INSTRUCTIONS FOR THE TASK: Return the following from the records below: each line, word for word, starting with the line that contains "- destruct Hres as (f'" and going on through the line that contains "assert (Lc !! b = None) as Hfresh.", with nothing outside that range.

GIVEN RECORDS:

(** The child under construction: its leaves hold whatever the reference counts
    are, and its pages are the parent's. *)
Record cloning (s : AddressSpace * machine) Lc Tc K : Prop := {
  cn_as : as_inv (FT := at_child (m_mem s.2)) s Lc Tc (λ i, own_count Lp i + K i);
  cn_safe : ∀ b lf, Lc !! b = Some lf → ∃ v, ∀ refs, leaf_ok l refs b lf v;
  cn_from : ∀ b lf, Lc !! b = Some lf → is_alloc lf = true →
    ∃ lfp, Lp !! b = Some lfp ∧ is_alloc lfp = true ∧ lf_paddr lfp = lf_paddr lf;
}.
(** The page at [b] of the parent is in the child. *)
Definition copied (Lc : gmap Z leaf) (b : Z) : Prop :=
  ∃ lfp lf, Lp !! b = Some lfp ∧ Lc !! b = Some lf ∧ is_alloc lf = true ∧ lf_paddr lf = lf_paddr lfp.

Definition child_flags (private : bool) (f : Z) : Z :=
  let f := f |-| ALLOC_FRAME |-| PROT_NONE in if private then f |-| WRITE else f.
Lemma child_flags_contains private f k : contains (child_flags private f) k = true → contains f k = true.
Proof. unfold child_flags. intros H. destruct private; repeat apply difference_contains in H; done. Qed.
Lemma child_leaf_ok a b p f f' i refs :
  lookup_area l b = Some a → Lp !! b = Some (Leaf p f Size4K) → is_alloc (Leaf p f Size4K) = true → metadata p = Some i →
  pte_flags Alloc (child_flags (is_private a) f) = Ok f' →
  leaf_ok l refs b (Leaf p (readback f') Size4K) (area_view a b).
Proof.
  intros Ha Hb Hal Hi Hf. destruct (vi_leaves _ _ _ _ _ Hinv0 b _ Hb) as [v [Hv Hsz Hk Hr _ _]].
  rewrite (view_area _ _ _ Ha) in Hv. injection Hv as <-. rewrite view_kind_area in Hk. cbn in Hsz, Hk.
  eapply leaf_ok_new; try done.
  - unfold kind_from_flags in Hk. unfold is_alloc in Hal. cbn in Hal. by rewrite Hal in Hk.
  - intros k Hkb Hc%child_flags_contains. by apply Hr.
  - intros Hp. unfold child_flags. rewrite Hp. by rewrite difference_WRITE.
Qed.

(** A snapshot of one of the parent's pages in the area [a] *)
Definition snapshot a (x : Z * Frame * Z) : Prop :=
  ∃ b p f i, x = (b, MkFrame p, f |-| ALLOC_FRAME |-| PROT_NONE) ∧ Lp !! b = Some (Leaf p f Size4K) ∧
    is_alloc (Leaf p f Size4K) = true ∧ metadata p = Some i ∧ lookup_area l b = Some a.

(** A step of the copying, after which the pages [done] are in the child *)
Definition child_post (s : AddressSpace * machine) Lc K (done : Z → Prop)
    (r : outcome XError ()) (s' : AddressSpace * machine) : Prop :=
  as_range s'.1 = as_range s.1 ∧ m_mem s'.2 = m_mem s.2 ∧ ∃ Lc' Tc', cloning s' Lc' Tc' K ∧ Lc ⊆ Lc' ∧
  match r with Ok _ => ∀ b, done b → copied Lc' b | Err _ => True | Panic => False end.

Lemma snapshot_handles b p f i fs j :
  metadata p = Some i →
  handles ((b, MkFrame p, f) :: fs) j = delta i j + handles fs j.
Proof.
  intros Hi. rewrite handles_cons. unfold holds, delta. cbn. rewrite Hi. repeat case_bool_decide; simplify_eq; done.
Qed.
Lemma cloning_insert a s Lc Tc K b p f f' i s' Tc' K' :
  cloning s Lc Tc K → Lp !! b = Some (Leaf p f Size4K) → is_alloc (Leaf p f Size4K) = true →
  metadata p = Some i → lookup_area l b = Some a →
  pte_flags Alloc (child_flags (is_private a) f) = Ok f' → m_mem s'.2 = m_mem s.2 →
  as_inv (FT := at_child (m_mem s.2)) s' (<[b := Leaf p (readback f') Size4K]> Lc) Tc'
    (λ j, own_count Lp j + K' j) →
  cloning s' (<[b := Leaf p (readback f') Size4K]> Lc) Tc' K'.
Proof.
  intros [_ Hsafe Hfrom] Hb Hal Hi Ha Hf Hm Has. split; [by rewrite Hm|..];
    intros b' lf [[<- <-]|[_ ?]]%lookup_insert_Some; eauto.
  exists (area_view a b). intros refs. by eapply child_leaf_ok.
Qed.
Lemma cloning_same s Lc Tc K s' Tc' K' :
  cloning s Lc Tc K → m_mem s'.2 = m_mem s.2 →
  as_inv (FT := at_child (m_mem s.2)) s' Lc Tc' (λ j, own_count Lp j + K' j) → cloning s' Lc Tc' K'.
Proof. intros [_ ? ?] Hm Has. split; try done. by rewrite Hm. Qed.
Lemma copied_mono Lc Lc' b : Lc ⊆ Lc' → copied Lc b → copied Lc' b.
Proof. intros Hsub (lfp & lf & ? & ? & ?). exists lfp, lf. split; [done|]. split; [by eapply lookup_weaken|done]. Qed.

Lemma map_child_frames_spec a fs s Lc Tc K :
  cloning s Lc Tc (λ i, K i + handles fs i) → (∀ i, 0 ≤ o0 i ≤ K i) → Forall (snapshot a) fs →
  wp (map_child_frames (is_private a) fs) s (child_post s Lc K (λ b, ∃ x, x ∈ fs ∧ x.1.1 = b)).
Proof.
  revert s Lc Tc. induction fs as [|x fs IH]; intros s Lc Tc Hcl Ho Hfs.
  { cbn [map_child_frames]. wp_step. split_and!; try done. exists Lc, Tc. split; [|split; [done|intros b (x & Hx & _); by apply elem_of_nil in Hx]].
    eapply cloning_same; [exact Hcl|done|]. eapply as_inv_ext; [|apply Hcl]. intros i. unfold handles. cbn. lia. }
  apply Forall_cons in Hfs as [(b & p & f & i & -> & Hb & Hal & Hi & Ha) Hfs]. cbn [map_child_frames].
  pose proof (λ j, snapshot_handles b p (f |-| ALLOC_FRAME |-| PROT_NONE) i fs j Hi) as Hh.
  pose proof (cn_as _ _ _ _ Hcl) as Has. fold (child_flags (is_private a) f). wp_step.
  assert (0 ≤ b) as Hb0 by apply (lw_base _ _ _ (pt_rep_wf _ _ _ (pa_rep _ _ _ parent_passive)) _ _ Hb).
  assert (∀ s' L' T', as_inv (FT := at_child (m_mem s.2)) s' L' T'
      (fupd (λ j, own_count Lp j + (K j + handles ((b, MkFrame p, f |-| ALLOC_FRAME |-| PROT_NONE) :: fs) j)) i
         (own_count Lp i + (K i + handles ((b, MkFrame p, f |-| ALLOC_FRAME |-| PROT_NONE) :: fs) i) - 1)) →
    as_inv (FT := at_child (m_mem s.2)) s' L' T' (λ j, own_count Lp j + (K j + handles fs j))) as Hdrop.
  { intros s' L' T'. apply as_inv_ext. intros j. rewrite fupd_case, Hh, Hh. unfold delta.
    case_decide; case_bool_decide; subst; try done; rewrite ?bool_decide_eq_true_2 by done; lia. }
  eapply wp_mono; [eapply (map_frame_spec (FT := at_child (m_mem s.2))); [exact Has|done| |done]|].
  { cbn. rewrite Hh. unfold delta. rewrite bool_decide_eq_true_2 by done. pose proof (Ho i). pose proof (handles_nonneg fs i). lia. }
  intros r s' (Hr & Hm & _ & Tc' & Hres). destruct r as [[]|e|]; [| |done].
  - destruct Hres as (f' & Hf' & _ & Hno & _ & Has'%Hdrop).
    eapply wp_mono; [eapply (IH s' _ Tc'); [by eapply cloning_insert|done|done]|].
    intros r s'' (Hr' & Hm' & Lc' & Tc'' & Hcl' & Hsub & Hok').
    split; [by rewrite Hr'|]. split; [by rewrite Hm'|]. exists Lc', Tc''. split; [done|].
    assert (Lc !! b = None) as Hfresh.
    { apply eq_None_not_Some. intros [lf Hlf]. apply (leaf_find_None (as_inv_wf _ _ _ _ Has)) with (b := b) (lf := lf) in Hno.
      apply Hno. pose proof (page_bytes_pos (lf_size lf)). split; [done|lia]. }
    split; [by etrans; [apply insert_subseteq|]|]. destruct r as [[]| |]; try done.
    intros b' (x & [->|Hx]%elem_of_cons & <-); [|by apply Hok'; exists x]. exists (Leaf p f Size4K), (Leaf p (readback f') Size4K). cbn.
    split_and!; try done; [eapply lookup_weaken; [|exact Hsub]; by rewrite lookup_insert_eq|].
    unfold is_alloc. cbn. apply pte_flags_leaf in Hf' as [Hl Hf']. by rewrite readback_alloc, Hf'.
  - destruct Hres as [Has'%Hdrop _]. unfold on_machine. wp_step. wp_step.
    eapply wp_mono; [eapply (drop_snapshots_spec (FT := at_child (m_mem s.2)) fs s' _ _ (λ j, own_count Lp j + K j))|].
    + eapply as_inv_ext; [|exact Has']. intros j. cbn. lia.
    + intros j. cbn. pose proof (Ho j). pose proof (own_count_nonneg Lp j). lia.
    + intros x Hx. eapply Forall_forall in Hfs as (? & ? & ? & j & -> & _ & _ & ? & _); [|exact Hx]. by exists j.
    + intros r m' (-> & [Hmm _] & Has''). wp_step. split; [done|]. cbn. split; [by rewrite Hmm|].
      exists Lc, Tc'. split; [|done]. eapply (cloning_same s); [exact Hcl|cbn; by rewrite Hmm|exact Has''].
Qed.

(** ** Copying an area *)

(** The allocator-owned pages of an area *)
Definition pages_of a (b : Z) : Prop := ∃ lf, Lp !! b = Some lf ∧ is_alloc lf = true ∧ inside a b.

Lemma snapshots_of_area a vs fs :
  a ∈ l → Forall2 snapshot_of vs fs →
  (∀ b p f ps, (b, p, f, ps) ∈ vs ↔ vr_start (a_range a) < vr_end (a_range a) ∧
    Lp !! b = Some (Leaf p f ps) ∧ leaf_meets (vr_start (a_range a)) (vr_end (a_range a)) b (Leaf p f ps)) →
  Forall (snapshot a) fs ∧ ∀ b, pages_of a b → ∃ x, x ∈ fs ∧ x.1.1 = b.
Proof.
  intros Ha Hfs Hvs. pose proof (areas_ok_elem _ _ parent_areas Ha) as Haok. split.
  - apply Forall_forall. intros x Hx. apply list_elem_of_lookup in Hx as [n Hx].
    destruct (Forall2_lookup_r _ _ _ _ _ Hfs Hx) as ([[[b p] f] ps] & Hv & -> & Hal & ->).
    apply list_elem_of_lookup_2, Hvs in Hv as (Hne & Hb & Hm).
    destruct (ai_alloc _ _ _ _ (vi_as _ _ _ _ _ Hinv0) b _ Hb Hal) as [_ [i Hi]].
    exists b, p, f, i. split_and!; try done. apply lookup_area_Some; [apply parent_areas|]. split; [done|].
    destruct (area_range_fits w0 l Lp Tp H0 a (vr_start (a_range a)) (vr_end (a_range a)) Hinv0 Ha) with (b := b) (lf := Leaf p f Size4K)
      as (Hlo & Hhi & _); try done; [apply Haok..|]. unfold inside. cbn in Hhi. lia.
  - intros b ([p f ps] & Hb & Hal & Hi). assert ((b, p, f, ps) ∈ vs) as Hv.
    { apply Hvs. unfold inside in Hi. pose proof (page_bytes_pos ps). split; [lia|]. split; [done|]. unfold leaf_meets. cbn. lia. }
    apply list_elem_of_lookup in Hv as [n Hv]. destruct (Forall2_lookup_l _ _ _ _ _ Hfs Hv) as (x & Hx & -> & _).
    eexists. split; [by eapply list_elem_of_lookup_2|done].
Qed.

YOUR SOLUTION:
  - destruct Hres as (f' & Hf' & _ & Hno & _ & Has'%Hdrop).
    eapply wp_mono; [eapply (IH s' _ Tc'); [by eapply cloning_insert|done|done]|].
    intros r s'' (Hr' & Hm' & Lc' & Tc'' & Hcl' & Hsub & Hok').
    split; [by rewrite Hr'|]. split; [by rewrite Hm'|]. exists Lc', Tc''. split; [done|].
    assert (Lc !! b = None) as Hfresh.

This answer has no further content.